▶ What the exercise asks: If a line of the data below contains the string "match", copy it into your answer.

Dataset records: Begin

Definition getConsumerLimiter (now : Time) (order : list string) (consumerID : string) (g : GlobalRateLimiter)
    : RateLimiter * GlobalRateLimiter :=
  match consumers g !! consumerID with
  | Some l => (l, g)
  | None =>
      let l := NewRateLimiter now (consumerQPS g) in
      let m := if (consumersMaxEntries <=? size (consumers g))%nat
               then cleanupConsumersLocked now order (consumers g) else consumers g in
      (l, set_limits g (global g) (<[consumerID := l]> m))
  end.

Inductive limited := Passed | GlobalLimit | ConsumerLimit.

(** [owner]: the header X-Request-Owner; [remote]: the address and port of the client. *)
Definition consumer_id (owner remote : string) : string :=
  if bool_decide (owner = "") then "admin:" +:+ remote else owner.

Definition rateLimitMiddleware (now : Time) (order : list string) (owner remote : string)
    (g : option GlobalRateLimiter) : limited * option GlobalRateLimiter :=
  match g with
  | None => (Passed, None)
  | Some g =>
      let '(ok, l) := Allow now (global g) in
      let g := set_limits g l (consumers g) in
      if negb ok then (GlobalLimit, Some g)
      else
        let id := consumer_id owner remote in
        let '(l, g) := getConsumerLimiter now order id g in
        let '(ok, l) := Allow now l in
        let g := set_limits g (global g) (<[id := l]> (consumers g)) in
        (if ok then Passed else ConsumerLimit, Some g)
  end.

(** ** Per client address *)

Definition ipRateLimitersMaxEntries : nat := 10000.

Record ipRateLimitEntry := { limiter : RateLimiter; lastSeen : Time }.
Abbreviation ip_limiters := (gmap string ipRateLimitEntry).

(** [xff]: the header X-Forwarded-For; [remote_ip]: the client's own address. *)
Definition limited_ip (trusted : bool) (xff remote_ip : string) : string :=
  if trusted && negb (bool_decide (xff = ""))
  then trimSpace (default xff (last (split_on "," xff))) else remote_ip.

Definition drop_older (cutoff : Time) (m : ip_limiters) : ip_limiters :=
  filter (λ kv, (lastSeen kv.2 <? cutoff) = false) m.

Inductive ip_verdict := IPPassed | IPLimit | IPMapFull.

Definition rateLimitByIP (maxRequestsPerMinute : float64) (endpointName : string) (now : Time) (ip : string)
    (m : ip_limiters) : ip_verdict * ip_limiters :=
  let qps := fdiv maxRequestsPerMinute (float_of_int 60) in
  let key := ip +:+ endpointName in
  let serve (e : ipRateLimitEntry) (m : ip_limiters) :=
    let '(ok, l) := Allow now (limiter e) in
    (if ok then IPPassed else IPLimit, <[key := {| limiter := l; lastSeen := now |}]> m) in
  match m !! key with
  | Some e => serve e m
  | None =>
      let m := if (ipRateLimitersMaxEntries <=? size m)%nat then drop_older (now - 5 * minute) m else m in
      if (ipRateLimitersMaxEntries <=? size m)%nat then (IPMapFull, m)
      else
        let e := {| limiter := NewRateLimiterWithBurst now qps maxRequestsPerMinute; lastSeen := now |} in
        serve e (<[key := e]> m)
  end.

Definition cleanupIPRateLimiters (now : Time) (maxAge : Z) (m : ip_limiters) : ip_limiters :=
  drop_older (now - maxAge) m.

(** ** A burst

    Requests at one instant: a bucket of [n] tokens lets through [n] of them. *)

Definition f_pos (r : float64) : Prop := ∃ m e, r = SpecFloat.S754_finite false m e.

(** Buckets that hold a whole number of tokens, at the time of their last refill. *)
Definition whole (n : Z) (now : Time) (rl : RateLimiter) : Prop :=
  tokens rl = float_of_int n ∧ lastRefill rl = now ∧ f_pos (refillRate rl) ∧
  fltb (maxTokens rl) (float_of_int n) = false.

Definition count_down (n : Z) : bool :=
  bool_decide (fsub (float_of_int n) f_one = float_of_int (n - 1)) && fleb f_one (float_of_int n)
  && bool_decide (fadd (float_of_int n) f_zero = float_of_int n)
  && negb (fltb (float_of_int n) (float_of_int (n - 1))).

Lemma seq_up_to (P : Z → bool) k n : forallb (λ i, P (Z.of_nat i)) (seq 1 k) = true → 1 ≤ n ≤ Z.of_nat k → P n = true.
Proof.
  intros H Hn. rewrite forallb_forall in H. rewrite <- (Z2Nat.id n) by lia. apply H, in_seq. lia.
Qed.

Lemma count_down_all n : 1 ≤ n ≤ 1000 → count_down n = true.
Proof. apply (seq_up_to count_down 1000). vm_compute. reflexivity. Qed.

Lemma no_time_no_tokens now (rl : RateLimiter) : lastRefill rl = now → f_pos (refillRate rl) →
  fmul (Seconds (now - lastRefill rl)) (refillRate rl) = f_zero.
Proof. intros -> (m & e & ->). rewrite Z.sub_diag. reflexivity. Qed.


Lemma fltb_pos m e m' e' : fltb (SpecFloat.S754_finite false m e) (SpecFloat.S754_finite false m' e')
  = (e <? e') || ((e =? e') && (Z.pos m <? Z.pos m')).
Proof.
  unfold fltb, SpecFloat.SFltb. cbn. destruct (Z.compare_spec e e') as [->|Hl|Hg].
  - rewrite Z.ltb_irrefl, Z.eqb_refl. cbn. unfold Z.ltb. cbn.
    destruct (Pos.compare_cont_spec m m' Eq); reflexivity.
  - by rewrite (proj2 (Z.ltb_lt _ _) Hl).
  - rewrite (proj2 (Z.ltb_ge e e')), (proj2 (Z.eqb_neq e e')) by lia. done.
Qed.

(** [>=] composes on positive numbers. *)
Lemma fltb_down a b c : f_pos a → f_pos b → f_pos c → fltb a b = false → fltb b c = false → fltb a c = false.
Proof.
  intros (m & e & ->) (m' & e' & ->) (m'' & e'' & ->). rewrite !fltb_pos, !orb_false_iff, !andb_false_iff,
    !Z.ltb_ge, !Z.eqb_neq. lia.
Qed.

Lemma fltb_pos_zero a : f_pos a → fltb a f_zero = false.
Proof. by intros (m & e & ->). Qed.

Definition is_pos (f : float64) : bool :=
  match f with SpecFloat.S754_finite false _ _ => true | _ => false end.
Lemma is_pos_f_pos f : is_pos f = true → f_pos f.
Proof. destruct f as [| | |[] m e]; try done. by exists m, e. Qed.

Lemma ints_positive n : 1 ≤ n ≤ 1000 → f_pos (float_of_int n).
Proof.
  intros Hn. apply is_pos_f_pos. revert Hn. apply (seq_up_to (λ n, is_pos (float_of_int n)) 1000).
  vm_compute. reflexivity.
Qed.

Lemma count_down_spec n : 1 ≤ n ≤ 1000 →
  fsub (float_of_int n) f_one = float_of_int (n - 1) ∧ fleb f_one (float_of_int n) = true ∧
  fadd (float_of_int n) f_zero = float_of_int n ∧ fltb (float_of_int n) (float_of_int (n - 1)) = false.
Proof.
  intros Hn. pose proof (count_down_all n Hn) as H. unfold count_down in H.
  rewrite !andb_true_iff, !bool_decide_eq_true, negb_true_iff in H. tauto.
Qed.

(** [k] requests at the instant [now]. *)
Fixpoint burst (now : Time) (k : nat) (rl : RateLimiter) : list bool * RateLimiter :=
  match k with
  | O => ([], rl)
  | S k => let '(ok, rl) := Allow now rl in let '(oks, rl) := burst now k rl in (ok :: oks, rl)
  end.

Lemma allow_whole now n rl : 1 ≤ n ≤ 1000 → f_pos (maxTokens rl) → whole n now rl →
  ∃ rl', Allow now rl = (true, rl') ∧ maxTokens rl' = maxTokens rl ∧ whole (n - 1) now rl'.
Proof.
  intros Hn Hm (Ht & Hl & Hr & Hx). destruct (count_down_spec n Hn) as (E1 & E2 & E3 & E4).
  unfold Allow. rewrite (no_time_no_tokens now rl Hl Hr), Ht, E3, Hx, E2, E1.
  eexists. split_and!; [done|done|]. unfold whole. cbn. split_and!; [done|done|done|].
  destruct (decide (n = 1)) as [->|]; [by apply fltb_pos_zero|].
  apply (fltb_down _ (float_of_int n)); [done|apply ints_positive; lia..|done|done].
Qed.

Lemma allow_empty now rl : whole 0 now rl → fltb (maxTokens rl) f_zero = false →
  ∃ rl', Allow now rl = (false, rl') ∧ maxTokens rl' = maxTokens rl ∧ whole 0 now rl'.
Proof.
  intros (Ht & Hl & Hr & Hx) Hm. unfold Allow. rewrite (no_time_no_tokens now rl Hl Hr), Ht.
  change (fadd (float_of_int 0) f_zero) with f_zero. rewrite Hm. change (fleb f_one f_zero) with false.
  eexists. split_and!; [done|done|]. by unfold whole.
Qed.

Lemma burst_empty now k rl : f_pos (maxTokens rl) → whole 0 now rl → (burst now k rl).1 = replicate k false.
Proof.
  intros Hm. revert rl Hm. induction k as [|k IH]; intros rl Hm Hw; [done|].
  destruct (allow_empty now rl Hw (fltb_pos_zero _ Hm)) as (rl' & E & Em & Hw'). cbn. rewrite E.
  pose proof (IH rl') as IH'. rewrite Em in IH'. destruct (burst now k rl') as [oks rl'']. cbn in *.
  by rewrite IH'.
Qed.

Lemma burst_whole now n k rl : 0 ≤ n ≤ 1000 → f_pos (maxTokens rl) → whole n now rl →
  (burst now k rl).1 = replicate (min k (Z.to_nat n)) true ++ replicate (k - Z.to_nat n) false.
Proof.
  revert n rl. induction k as [|k IH]; intros n rl Hn Hm Hw; [done|].
  destruct (decide (n = 0)) as [->|Hnz].
  { rewrite burst_empty by done. by rewrite Nat.sub_0_r, Nat.min_0_r. }
  destruct (allow_whole now n rl) as (rl' & E & Em & Hw'); [lia|done|done|].
  cbn [burst]. rewrite E. pose proof (IH (n - 1) rl' ltac:(lia)) as IH'. rewrite Em in IH'.
  destruct (burst now k rl') as [oks rl'']. cbn [fst] in *. rewrite IH' by done.
  replace (Z.to_nat n) with (S (Z.to_nat (n - 1))) by lia. reflexivity.
Qed.

(** Of the requests that come at one instant, a new bucket of whole size [n] lets the first [n]
    through and refuses the others. *)
Theorem burst_exact now qps n k :
  1 ≤ n ≤ 1000 → f_pos qps →
  (burst now k (NewRateLimiterWithBurst now qps (float_of_int n))).1
    = replicate (min k (Z.to_nat n)) true ++ replicate (k - Z.to_nat n) false.
Proof.
  intros Hn Hq. pose proof (ints_positive n Hn) as Hp. destruct (count_down_spec n Hn) as (_ & E2 & _ & _).
  assert (fltb (float_of_int n) f_one = false) as Hb.
  { revert Hn. intros Hn. apply negb_true_iff.
    apply (seq_up_to (λ n, negb (fltb (float_of_int n) f_one)) 1000); [vm_compute; reflexivity|done]. }
  unfold NewRateLimiterWithBurst. rewrite Hb. apply burst_whole; [lia|done|].
  unfold whole. cbn. split_and!; [done|done|done|].
  destruct Hp as (m & e & ->). rewrite fltb_pos, Z.ltb_irrefl, Z.eqb_refl. cbn. apply Z.ltb_irrefl.
Qed.

(** ** One client's requests and the others' *)

(** A request for the endpoint of a limit, or the periodic cleanup. *)
Inductive ip_op :=
  | IPRequest (max : float64) (name : string) (now : Time) (ip : string)
  | IPCleanup (now : Time) (maxAge : Z).

Definition ip_exec (m : ip_limiters) (o : ip_op) : ip_limiters :=
  match o with
  | IPRequest max name now ip => (rateLimitByIP max name now ip m).2
  | IPCleanup now maxAge => cleanupIPRateLimiters now maxAge m
  end.
Definition ip_run (h : list ip_op) (m : ip_limiters) : ip_limiters := foldl ip_exec m h.

(** Another bucket's request within five minutes after [seen], or a cleanup that keeps it. *)
Definition leaves (key : string) (seen : Time) (o : ip_op) : Prop :=
  match o with
  | IPRequest _ name now ip => ip +:+ name ≠ key ∧ now - 5 * minute ≤ seen
  | IPCleanup now maxAge => now - maxAge ≤ seen
  end.

Lemma drop_older_size cutoff m : (size (drop_older cutoff m) ≤ size m)%nat.
Proof. apply map_size_filter. Qed.

Lemma drop_older_keeps cutoff m key e : m !! key = Some e → cutoff ≤ lastSeen e →
  drop_older cutoff m !! key = Some e.
Proof. intros Hm He. apply map_lookup_filter_Some. split; [done|]. cbn. by apply Z.ltb_ge. Qed.

Lemma ip_exec_keeps m o key e : m !! key = Some e → leaves key (lastSeen e) o → ip_exec m o !! key = Some e.
Proof.
  intros Hm Ho. destruct o as [max name now ip|now maxAge]; cbn in *; [|by apply drop_older_keeps].
  destruct Ho as [Hne Ht]. unfold rateLimitByIP. destruct (m !! (ip +:+ name)) as [e'|] eqn:E.
  - destruct (Allow now (limiter e')) as [ok l]. cbn. by rewrite lookup_insert_ne.
  - set (m' := if (ipRateLimitersMaxEntries <=? size m)%nat then drop_older (now - 5 * minute) m else m).
    assert (m' !! key = Some e) as Hm'.
    { subst m'. destruct (_ <=? _)%nat; [|done]. by apply drop_older_keeps. }
    destruct (_ <=? size m')%nat; [done|]. destruct (Allow now _) as [ok l]. cbn.
    by rewrite !lookup_insert_ne.
Qed.

(** What a client is answered depends on the requests of that client for that endpoint alone:
    whatever the others send in the five minutes after its last request, its bucket is what it was,
    and so is the answer to its next request. *)
Theorem clients_isolated h m max name now ip e :
  m !! (ip +:+ name) = Some e → Forall (leaves (ip +:+ name) (lastSeen e)) h →
  ip_run h m !! (ip +:+ name) = Some e ∧
  (rateLimitByIP max name now ip (ip_run h m)).1 = (rateLimitByIP max name now ip m).1.
Proof.
  intros Hm Hh. assert (ip_run h m !! (ip +:+ name) = Some e) as Hr.
  { revert m Hm. induction Hh as [|o h Ho Hh IH]; intros m Hm; [done|]. apply IH. by apply ip_exec_keeps. }
  split; [done|]. unfold rateLimitByIP. rewrite Hr, Hm. by destruct (Allow now (limiter e)).
Qed.

(** The table never holds more than its ten thousand entries. *)
Theorem ip_table_bounded h m :
  (size m ≤ ipRateLimitersMaxEntries)%nat → (size (ip_run h m) ≤ ipRateLimitersMaxEntries)%nat.
Proof.
  revert m. induction h as [|o h IH]; intros m Hm; [done|]. apply IH. destruct o as [max name now ip|now maxAge]; cbn [ip_exec].
  2: { etrans; [apply drop_older_size|done]. }
  unfold rateLimitByIP. destruct (m !! (ip +:+ name)) as [e'|] eqn:E.
  - destruct (Allow now (limiter e')) as [ok l]. cbn [snd]. rewrite map_size_insert_Some; [done|by eauto].
  - set (m' := if (ipRateLimitersMaxEntries <=? size m)%nat then drop_older (now - 5 * minute) m else m).
    assert ((size m' ≤ ipRateLimitersMaxEntries)%nat ∧ m' !! (ip +:+ name) = None) as [Hs Hn].
    { subst m'. destruct (_ <=? _)%nat; [|done]. split; [etrans; [apply drop_older_size|done]|].
      apply map_lookup_filter_None. by left. }
    destruct (Nat.leb_spec ipRateLimitersMaxEntries (size m')) as [|Hlt]; [done|]. destruct (Allow now _) as [ok l]. cbn [snd].
    rewrite map_size_insert_Some by (rewrite lookup_insert_eq; by eauto).
    rewrite map_size_insert_None by done. exact Hlt.
Qed.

Dataset records: End

▶ Task output:
  match consumers g !! consumerID with
  match g with
  match m !! key with
  match f with SpecFloat.S754_finite false _ _ => true | _ => false end.
  match k with
  match o with
  match o with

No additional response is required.